#### Records for the task ####
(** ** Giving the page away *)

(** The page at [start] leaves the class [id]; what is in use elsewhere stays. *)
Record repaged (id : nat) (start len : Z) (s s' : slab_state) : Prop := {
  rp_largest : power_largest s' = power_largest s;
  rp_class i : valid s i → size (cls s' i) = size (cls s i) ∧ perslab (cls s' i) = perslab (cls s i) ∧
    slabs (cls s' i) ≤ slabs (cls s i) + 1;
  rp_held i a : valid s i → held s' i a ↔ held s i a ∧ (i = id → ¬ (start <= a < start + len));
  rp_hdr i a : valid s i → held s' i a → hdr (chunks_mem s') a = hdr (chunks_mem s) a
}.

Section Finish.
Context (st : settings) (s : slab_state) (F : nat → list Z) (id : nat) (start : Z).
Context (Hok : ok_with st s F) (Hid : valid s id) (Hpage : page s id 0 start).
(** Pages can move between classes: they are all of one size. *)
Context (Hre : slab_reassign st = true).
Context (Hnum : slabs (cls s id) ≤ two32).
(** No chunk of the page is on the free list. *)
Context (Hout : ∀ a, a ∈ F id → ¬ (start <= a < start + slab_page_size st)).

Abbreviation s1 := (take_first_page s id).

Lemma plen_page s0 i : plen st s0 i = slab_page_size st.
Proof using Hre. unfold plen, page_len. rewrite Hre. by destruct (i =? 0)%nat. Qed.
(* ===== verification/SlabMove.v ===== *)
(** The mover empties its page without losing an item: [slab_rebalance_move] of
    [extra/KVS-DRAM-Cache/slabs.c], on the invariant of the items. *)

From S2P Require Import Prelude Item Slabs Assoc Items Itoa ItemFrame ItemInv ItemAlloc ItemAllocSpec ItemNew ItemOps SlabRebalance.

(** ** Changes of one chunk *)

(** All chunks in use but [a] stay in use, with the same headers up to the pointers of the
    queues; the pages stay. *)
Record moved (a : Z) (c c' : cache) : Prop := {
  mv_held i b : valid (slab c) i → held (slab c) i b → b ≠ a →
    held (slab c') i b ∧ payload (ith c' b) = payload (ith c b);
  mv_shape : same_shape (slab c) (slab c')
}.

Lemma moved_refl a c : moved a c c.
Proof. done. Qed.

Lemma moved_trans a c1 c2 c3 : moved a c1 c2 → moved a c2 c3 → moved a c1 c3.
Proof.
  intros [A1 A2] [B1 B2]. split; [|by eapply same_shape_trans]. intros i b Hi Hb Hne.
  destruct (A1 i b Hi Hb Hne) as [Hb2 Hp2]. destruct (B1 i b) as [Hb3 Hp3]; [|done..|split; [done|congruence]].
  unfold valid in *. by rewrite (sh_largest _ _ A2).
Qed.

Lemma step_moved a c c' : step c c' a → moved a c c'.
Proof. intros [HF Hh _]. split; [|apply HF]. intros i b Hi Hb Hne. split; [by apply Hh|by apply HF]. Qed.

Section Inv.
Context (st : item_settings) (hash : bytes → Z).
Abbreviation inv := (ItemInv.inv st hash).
####
#### Records for the task ####
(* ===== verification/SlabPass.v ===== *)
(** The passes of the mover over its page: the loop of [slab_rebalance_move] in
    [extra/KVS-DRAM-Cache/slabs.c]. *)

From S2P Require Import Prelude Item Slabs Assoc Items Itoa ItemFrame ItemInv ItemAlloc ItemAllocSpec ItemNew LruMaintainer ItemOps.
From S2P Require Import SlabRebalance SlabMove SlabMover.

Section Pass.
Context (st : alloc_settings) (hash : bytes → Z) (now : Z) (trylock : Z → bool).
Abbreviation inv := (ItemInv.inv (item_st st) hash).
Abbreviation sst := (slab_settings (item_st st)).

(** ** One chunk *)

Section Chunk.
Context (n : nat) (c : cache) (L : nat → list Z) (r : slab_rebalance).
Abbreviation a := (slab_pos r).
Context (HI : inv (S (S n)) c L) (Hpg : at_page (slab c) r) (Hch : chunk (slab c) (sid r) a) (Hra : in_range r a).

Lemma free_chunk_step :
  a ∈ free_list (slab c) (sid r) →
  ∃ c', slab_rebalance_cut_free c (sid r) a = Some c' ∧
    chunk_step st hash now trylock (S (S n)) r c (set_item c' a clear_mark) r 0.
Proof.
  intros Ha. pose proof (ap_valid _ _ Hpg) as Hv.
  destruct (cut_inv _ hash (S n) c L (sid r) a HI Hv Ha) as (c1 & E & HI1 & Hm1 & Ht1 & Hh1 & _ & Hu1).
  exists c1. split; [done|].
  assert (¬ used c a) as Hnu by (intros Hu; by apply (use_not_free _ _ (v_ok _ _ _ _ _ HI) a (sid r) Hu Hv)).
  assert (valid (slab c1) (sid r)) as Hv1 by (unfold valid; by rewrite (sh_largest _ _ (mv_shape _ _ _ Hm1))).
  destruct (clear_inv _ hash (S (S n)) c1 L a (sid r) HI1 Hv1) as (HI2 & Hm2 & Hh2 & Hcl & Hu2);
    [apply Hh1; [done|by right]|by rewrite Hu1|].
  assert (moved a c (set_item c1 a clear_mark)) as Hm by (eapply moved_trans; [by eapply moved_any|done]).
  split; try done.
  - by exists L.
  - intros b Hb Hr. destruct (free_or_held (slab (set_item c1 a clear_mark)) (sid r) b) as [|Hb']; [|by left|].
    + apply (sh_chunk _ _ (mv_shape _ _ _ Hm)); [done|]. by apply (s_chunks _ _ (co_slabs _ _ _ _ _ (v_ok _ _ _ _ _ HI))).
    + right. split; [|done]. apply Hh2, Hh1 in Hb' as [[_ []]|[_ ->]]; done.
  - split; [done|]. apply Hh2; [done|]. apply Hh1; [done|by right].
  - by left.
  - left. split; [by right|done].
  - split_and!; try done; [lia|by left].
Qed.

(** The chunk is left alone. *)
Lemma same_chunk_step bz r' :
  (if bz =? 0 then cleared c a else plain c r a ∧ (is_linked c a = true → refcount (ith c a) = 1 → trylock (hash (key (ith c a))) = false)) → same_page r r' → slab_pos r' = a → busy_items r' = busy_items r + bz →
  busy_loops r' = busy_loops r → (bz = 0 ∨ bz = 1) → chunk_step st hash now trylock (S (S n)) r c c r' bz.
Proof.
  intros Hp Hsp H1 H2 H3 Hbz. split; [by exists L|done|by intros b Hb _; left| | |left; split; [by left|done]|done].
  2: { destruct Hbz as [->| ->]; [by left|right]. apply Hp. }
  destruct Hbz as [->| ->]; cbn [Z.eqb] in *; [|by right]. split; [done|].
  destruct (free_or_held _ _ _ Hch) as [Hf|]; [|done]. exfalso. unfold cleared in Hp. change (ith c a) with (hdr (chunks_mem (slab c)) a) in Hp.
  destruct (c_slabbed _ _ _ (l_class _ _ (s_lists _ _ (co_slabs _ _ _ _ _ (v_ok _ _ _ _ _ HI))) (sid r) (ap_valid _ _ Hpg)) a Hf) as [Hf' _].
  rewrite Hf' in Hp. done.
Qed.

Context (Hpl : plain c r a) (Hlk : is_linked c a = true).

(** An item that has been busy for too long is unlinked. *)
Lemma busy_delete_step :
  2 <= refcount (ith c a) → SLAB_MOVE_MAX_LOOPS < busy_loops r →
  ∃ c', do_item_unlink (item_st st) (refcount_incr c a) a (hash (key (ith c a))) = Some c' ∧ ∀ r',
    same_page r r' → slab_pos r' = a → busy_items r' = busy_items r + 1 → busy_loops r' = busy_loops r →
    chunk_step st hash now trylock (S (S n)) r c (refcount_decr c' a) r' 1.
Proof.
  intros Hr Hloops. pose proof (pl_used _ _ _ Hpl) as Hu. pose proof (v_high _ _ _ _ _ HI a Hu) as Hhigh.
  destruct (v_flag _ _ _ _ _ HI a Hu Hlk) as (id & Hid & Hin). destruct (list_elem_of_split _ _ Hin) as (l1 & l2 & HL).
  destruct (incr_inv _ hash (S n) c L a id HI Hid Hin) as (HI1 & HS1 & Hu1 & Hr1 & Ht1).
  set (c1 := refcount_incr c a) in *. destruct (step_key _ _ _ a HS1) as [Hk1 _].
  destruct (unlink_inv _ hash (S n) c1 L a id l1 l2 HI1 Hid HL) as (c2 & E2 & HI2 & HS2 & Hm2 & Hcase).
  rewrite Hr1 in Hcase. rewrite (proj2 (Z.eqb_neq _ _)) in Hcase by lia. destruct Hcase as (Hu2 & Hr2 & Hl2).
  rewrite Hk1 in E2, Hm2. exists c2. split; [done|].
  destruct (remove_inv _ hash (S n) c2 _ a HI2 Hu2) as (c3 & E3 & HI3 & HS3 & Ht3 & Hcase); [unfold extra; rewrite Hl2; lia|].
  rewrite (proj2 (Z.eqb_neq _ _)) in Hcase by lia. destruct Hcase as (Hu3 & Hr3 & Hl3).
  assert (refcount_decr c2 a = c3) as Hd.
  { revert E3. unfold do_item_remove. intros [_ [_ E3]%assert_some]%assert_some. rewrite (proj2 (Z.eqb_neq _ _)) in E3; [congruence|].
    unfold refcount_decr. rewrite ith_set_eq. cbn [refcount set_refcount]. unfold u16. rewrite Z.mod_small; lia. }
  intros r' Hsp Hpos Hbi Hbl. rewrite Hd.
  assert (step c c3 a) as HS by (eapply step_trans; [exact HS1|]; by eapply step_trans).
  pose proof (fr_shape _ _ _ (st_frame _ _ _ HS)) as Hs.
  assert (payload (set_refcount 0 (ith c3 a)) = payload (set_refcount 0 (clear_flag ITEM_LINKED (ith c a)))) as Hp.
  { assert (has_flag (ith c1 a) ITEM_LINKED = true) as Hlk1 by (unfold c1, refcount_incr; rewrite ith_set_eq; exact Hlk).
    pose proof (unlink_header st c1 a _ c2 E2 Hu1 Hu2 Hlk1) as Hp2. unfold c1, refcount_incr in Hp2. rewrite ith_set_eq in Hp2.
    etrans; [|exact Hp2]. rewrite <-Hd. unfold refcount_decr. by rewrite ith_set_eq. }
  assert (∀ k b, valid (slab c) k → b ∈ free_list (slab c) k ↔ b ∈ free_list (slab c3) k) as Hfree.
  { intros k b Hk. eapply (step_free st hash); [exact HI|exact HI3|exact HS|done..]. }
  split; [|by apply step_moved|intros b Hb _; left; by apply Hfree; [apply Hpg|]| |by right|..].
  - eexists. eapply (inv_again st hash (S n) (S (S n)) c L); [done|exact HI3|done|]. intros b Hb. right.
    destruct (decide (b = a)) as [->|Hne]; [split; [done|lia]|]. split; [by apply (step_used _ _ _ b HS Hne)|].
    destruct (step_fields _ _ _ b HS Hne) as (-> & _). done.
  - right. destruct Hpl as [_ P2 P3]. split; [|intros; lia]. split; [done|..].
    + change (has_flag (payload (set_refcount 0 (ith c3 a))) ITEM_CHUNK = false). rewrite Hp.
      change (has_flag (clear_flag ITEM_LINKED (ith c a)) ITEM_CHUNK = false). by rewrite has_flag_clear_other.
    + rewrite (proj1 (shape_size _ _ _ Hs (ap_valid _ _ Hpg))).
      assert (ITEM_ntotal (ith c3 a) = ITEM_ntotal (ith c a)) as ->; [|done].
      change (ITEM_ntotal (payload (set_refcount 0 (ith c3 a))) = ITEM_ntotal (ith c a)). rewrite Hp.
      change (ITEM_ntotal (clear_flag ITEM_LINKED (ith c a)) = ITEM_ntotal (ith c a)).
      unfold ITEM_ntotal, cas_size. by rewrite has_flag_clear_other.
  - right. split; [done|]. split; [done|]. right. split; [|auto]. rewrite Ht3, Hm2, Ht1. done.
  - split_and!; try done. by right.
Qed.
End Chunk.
####
#### Records for the task ####
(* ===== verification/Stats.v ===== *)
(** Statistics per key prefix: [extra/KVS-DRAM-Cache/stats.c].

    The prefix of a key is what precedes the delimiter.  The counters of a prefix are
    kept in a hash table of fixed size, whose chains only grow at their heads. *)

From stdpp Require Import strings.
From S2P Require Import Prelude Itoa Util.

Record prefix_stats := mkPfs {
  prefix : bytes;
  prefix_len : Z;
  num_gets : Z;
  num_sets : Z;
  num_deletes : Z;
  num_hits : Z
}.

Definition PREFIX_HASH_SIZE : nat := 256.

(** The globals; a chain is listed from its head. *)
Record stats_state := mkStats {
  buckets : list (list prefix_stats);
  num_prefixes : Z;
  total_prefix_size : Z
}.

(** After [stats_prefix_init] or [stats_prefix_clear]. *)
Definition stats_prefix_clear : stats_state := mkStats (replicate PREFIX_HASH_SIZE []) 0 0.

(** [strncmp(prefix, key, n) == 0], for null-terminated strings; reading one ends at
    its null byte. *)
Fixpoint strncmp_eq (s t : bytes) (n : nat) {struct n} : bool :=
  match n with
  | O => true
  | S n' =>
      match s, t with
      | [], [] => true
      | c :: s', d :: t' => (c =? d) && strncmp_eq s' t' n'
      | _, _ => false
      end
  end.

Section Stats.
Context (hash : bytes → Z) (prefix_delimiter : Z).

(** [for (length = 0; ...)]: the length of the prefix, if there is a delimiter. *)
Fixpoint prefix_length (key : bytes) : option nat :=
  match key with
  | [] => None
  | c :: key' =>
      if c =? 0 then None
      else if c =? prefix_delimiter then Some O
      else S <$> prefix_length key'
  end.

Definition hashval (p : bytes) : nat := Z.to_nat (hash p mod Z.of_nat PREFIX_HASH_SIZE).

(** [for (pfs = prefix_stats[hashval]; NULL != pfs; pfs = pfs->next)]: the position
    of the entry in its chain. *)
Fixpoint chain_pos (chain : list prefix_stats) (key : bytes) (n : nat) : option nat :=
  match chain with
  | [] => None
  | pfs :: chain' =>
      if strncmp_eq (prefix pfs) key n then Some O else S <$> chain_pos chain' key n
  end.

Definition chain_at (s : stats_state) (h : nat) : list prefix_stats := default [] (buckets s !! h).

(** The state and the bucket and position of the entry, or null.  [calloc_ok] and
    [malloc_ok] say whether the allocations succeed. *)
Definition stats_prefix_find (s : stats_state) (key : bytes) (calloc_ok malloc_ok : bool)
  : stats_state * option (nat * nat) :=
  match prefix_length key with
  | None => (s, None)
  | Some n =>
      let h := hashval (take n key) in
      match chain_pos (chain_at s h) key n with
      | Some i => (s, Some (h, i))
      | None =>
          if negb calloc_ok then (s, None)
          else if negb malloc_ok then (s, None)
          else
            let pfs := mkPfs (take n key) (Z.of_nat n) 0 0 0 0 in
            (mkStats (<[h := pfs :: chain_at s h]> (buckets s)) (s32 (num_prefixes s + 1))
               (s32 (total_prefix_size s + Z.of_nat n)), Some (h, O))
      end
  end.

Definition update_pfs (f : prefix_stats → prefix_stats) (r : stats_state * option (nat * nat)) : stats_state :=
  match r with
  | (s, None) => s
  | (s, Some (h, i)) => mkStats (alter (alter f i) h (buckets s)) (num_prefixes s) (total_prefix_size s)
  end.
####
Above are the records; repeat exactly the lines from the one holding "Abbreviation s1 := (take_first_page s id)." down to the one holding "(* ===== verification/SlabMove.v ===== *)", end lines included.

» **Task result**:
Abbreviation s1 := (take_first_page s id).

Lemma plen_page s0 i : plen st s0 i = slab_page_size st.
Proof using Hre. unfold plen, page_len. rewrite Hre. by destruct (i =? 0)%nat. Qed.
(* ===== verification/SlabMove.v ===== *)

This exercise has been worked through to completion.